I decide I want to leave the parking lot. It’s ugly, and I’m tired of commerce. I skate back to my car and head towards Edgewater Drive. At the end of the street is a fence and beyond that fence is an unused pasture. There is an agriculture ditch in the middle of all this and right up against the mountains. My friend Bobby first spotted it coming home from the hills. He picked me up and we parked the car on the side of the road. We couldn’t see any streets that led to it so we walked through the wet farmland. In the winter, it’s especially lovely because the fog sticks to the trees and hangs low above the field and we can skate with this as our background. It’s quiet, there is a little creek besides the ditch and when I stop and sit I can hear the water, my heartbeat, my rough breath, and the sounds of my skateboard still echoing off the mountains. When we finally came upon the ditch, we realized we could have just driven around to Edgewater Drive and hopped a little fence that had a sign reading “no horses” and was tagged with graffiti. After a few months, the ditch became covered in tags and throwies and big fat ugly pieces. The first two pieces were done by Juice and Sketchy Keith and they took their craft serious and I enjoyed watching them paint. One on this side, the other on that. The shape of each side of the ditch then became associated with which tag I was about to roll on.
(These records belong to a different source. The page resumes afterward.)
(** Storing an option that is not encapsulated either fails, for want
    of room or because the value is too long, and changes no option, or it
    sets exactly this option: fetching it gives the value, in a buffer of any
    length, all other options are as before, and the block is still well
    formed. *)
Theorem dhcpopt_store_plain o items tl tag d :
  block o items tl -> plain_tag tag -> zlen d + 2 < 2 ^ 31 ->
  exists o' rc, dhcpopt_store realloc o tag d = Some (o', rc) /\
    match rc with
    | None => block o' (set_value tag d items) tl /\
        (d <> [] -> forall len, 0 <= len -> dhcpopt_fetch o' tag len = Some (take (Z.to_nat len) d, inl (zlen d)))
    | Some _ => block o' items tl /\ (253 < zlen d \/ alloc_len o < zlen (enc (set_value tag d items) ++ tl))
    end /\
    forall tag' len, plain_tag tag' -> tag' <> tag -> 0 <= len -> dhcpopt_fetch o' tag' len = dhcpopt_fetch o tag' len.
Proof.
  intros Hb Ht Hd. destruct (set_plain realloc 4 o items tl tag d Hb Ht Hd) as (o' & r & E & Hr).
  unfold dhcpopt_store. rewrite E. cbn [mbind option_bind]. eexists _, _. split; [reflexivity|]. destruct r as [n|er].
  - destruct Hr as (Hb' & _ & _). split; [split; [done|]|].
    + intros Hne len Hl. by rewrite (fetch_value o' _ tl tag len Hb' Ht Hl), value_set_same.
    + intros tag' len Ht' Hne Hl. by rewrite (fetch_value o' _ tl tag' len Hb' Ht' Hl), (fetch_value o items tl), value_set_other.
  - destruct Hr as [Hb' Hw]. split; [split; [done|]|].
    + destruct Hw as [Hw|Hw]; [left|by right]. unfold opt_len in Hw. destruct (ctrue (zlen d)); lia.
    + intros tag' len Ht' _ Hl. by rewrite (fetch_value o' items tl), (fetch_value o items tl).
Qed.

(** Storing an encapsulated option, on the items of the block. *)
Lemma store_encap_run o items tl e t d inner z :
  block o items tl -> plain_tag e -> plain_tag t -> holds_inner e items inner z -> value e (set_value e [] items) = None ->
  zlen d + 2 < 2 ^ 31 ->
  let inner' := set_inner t d inner in
  exists o' rc items', dhcpopt_store realloc o (DHCP_ENCAP_OPT e t) d = Some (o', rc) /\ block o' items' tl /\
    (forall tag, tag <> e -> value tag items' = value tag items) /\
    match rc with
    | None => items' = put_contents e (enc inner' ++ DHCP_END :: z) items /\ holds_inner e items' inner' z
    | Some _ => holds_inner e items' inner z /\
        (253 < zlen d \/ 255 < zlen (enc inner' ++ DHCP_END :: z) \/
         alloc_len o < zlen (enc (set_value e (enc inner' ++ DHCP_END :: z) items) ++ tl) \/ value e items = None)
    end.
Proof.
  intros Hb He Ht Hin H1 Hd inner'. destruct (set_encap realloc 3 o items tl e t d inner z Hb He Ht Hin Hd) as (o' & r & E & Hr).
  unfold dhcpopt_store. rewrite E. cbn [mbind option_bind]. fold inner' in Hr. destruct r as [n|er].
  - destruct Hr as [Hol Hb']. assert (Forall item_ok inner) as Hii.
    { unfold holds_inner in Hin. destruct (value e items); [apply Hin|]. by destruct Hin as [-> _]. }
    pose proof (holds_put e t d items inner z Hin (set_inner_ok t d inner Hii Ht Hol) H1) as Hin'. fold inner' in Hin'.
    eexists _, None, _. split; [reflexivity|]. split; [exact Hb'|]. split; [|done]. intros tag Htag. unfold put_contents. by apply value_set_other.
  - destruct Hr as [Hr Hw]. assert (exists items', block o' items' tl /\ holds_inner e items' inner z /\
      forall tag, tag <> e -> value tag items' = value tag items) as (items' & Hb' & Hin' & Hv).
    { destruct Hr as [Hb'|[Hn Hb']]; [by exists items|]. exists (set_value e [DHCP_END] items). split; [done|].
      split; [|intros tag Htag; by apply value_set_other]. unfold holds_inner in *. rewrite Hn in Hin. destruct Hin as [-> ->].
      by rewrite value_set_same. }
    eexists _, (Some er), items'. split; [reflexivity|]. do 2 (split; [done|]). split; [done|].
    destruct Hw as [Hw|[Hw|[Hw|Hw]]]; [left|right; by left|do 2 right; by left|do 3 right; done].
    unfold opt_len in Hw. destruct (ctrue (zlen d)); lia.
Qed.

End store.

(** ** Any option, encapsulated or not.  Options that occur once in a block
    with these items. *)
Inductive named (items : list item) : Z -> Prop :=
| named_plain tag : plain_tag tag -> value tag (set_value tag [] items) = None -> named items tag
| named_encap e t inner z : plain_tag e -> plain_tag t -> holds_inner e items inner z -> value e (set_value e [] items) = None ->
    value t (set_value t [] inner) = None -> named items (DHCP_ENCAP_OPT e t).

(** Options none of which contains the other. *)
Definition apart (tag' tag : Z) : Prop := tag' <> tag /\ DHCP_ENCAPSULATOR tag' <> tag /\ DHCP_ENCAPSULATOR tag <> tag'.

Lemma enc_replace_le tag d items : plain_tag tag -> (forall c, value tag items = Some c -> zlen d <= zlen c) -> (value tag items = None -> d = []) ->
  zlen (enc (set_value tag d items)) <= zlen (enc items).
Proof.
  intros Ht Hs Hn. pose proof (value_split tag items Ht) as Hv. destruct (value tag items) as [c|].
  - destruct Hv as (a & b & -> & _ & ->). specialize (Hs c eq_refl). rewrite !enc_app. cbn [enc]. rewrite !length_app.
    destruct d as [|x d]; cbn [new_item enc enc_item length app]; rewrite ?app_nil_r; cbn [length]; [lia|]. cbn [length] in Hs. lia.
  - destruct Hv as [_ ->]. rewrite (Hn eq_refl). cbn [new_item]. by rewrite app_nil_r.
Qed.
This world is ugly and I’m tired of concrete. It weighs my eyes down and I can feel it as a tension headache. I’m carrying a heavy soul, so I gotta skate faster. I am trying to outskate the weight in my chest and in my gut. I spot a man, who from the back, looks just like Jordan. Black baseball hat, preferably Chicago White Sox, jean jacket, and converse. But he’s been dead for years now so it can’t be him. I drop off the curb and turn to look at it’s not Jordan.

I am not a big enough fool to think that I could have stopped him after the decision had been made, or even weeks and months in advance but I do play with the idea that if somehow I had been a better friend it would sort of displaced the feeling and maybe if I was just a better person that would happen and one would think I would learn something from it but no, it has only made me disgusted at myself and in turn I take it out on others. I try to hurt them, I want to see them suffer a bit after I say a thing that I know will sting, and it’s like while by myself I feel my lip curl but it really isn’t and I’m disgusted with everything and this includes myself, I do not want to save myself and when I get to this point I don’t want to save him anymore because he made a true decision, the only thing we have any real agency or freedom over is if we endure or we take ourselves out and they look the same to me. This is a prayer; this is my penance, dragging corpses of dead fathers and dead friends. If I push hard enough if I move fast enough dragging them through the streets I can see pieces of them tearing off their diseased and rotting flesh and I get lighter and I keep pushing and pushing. I never want to stop.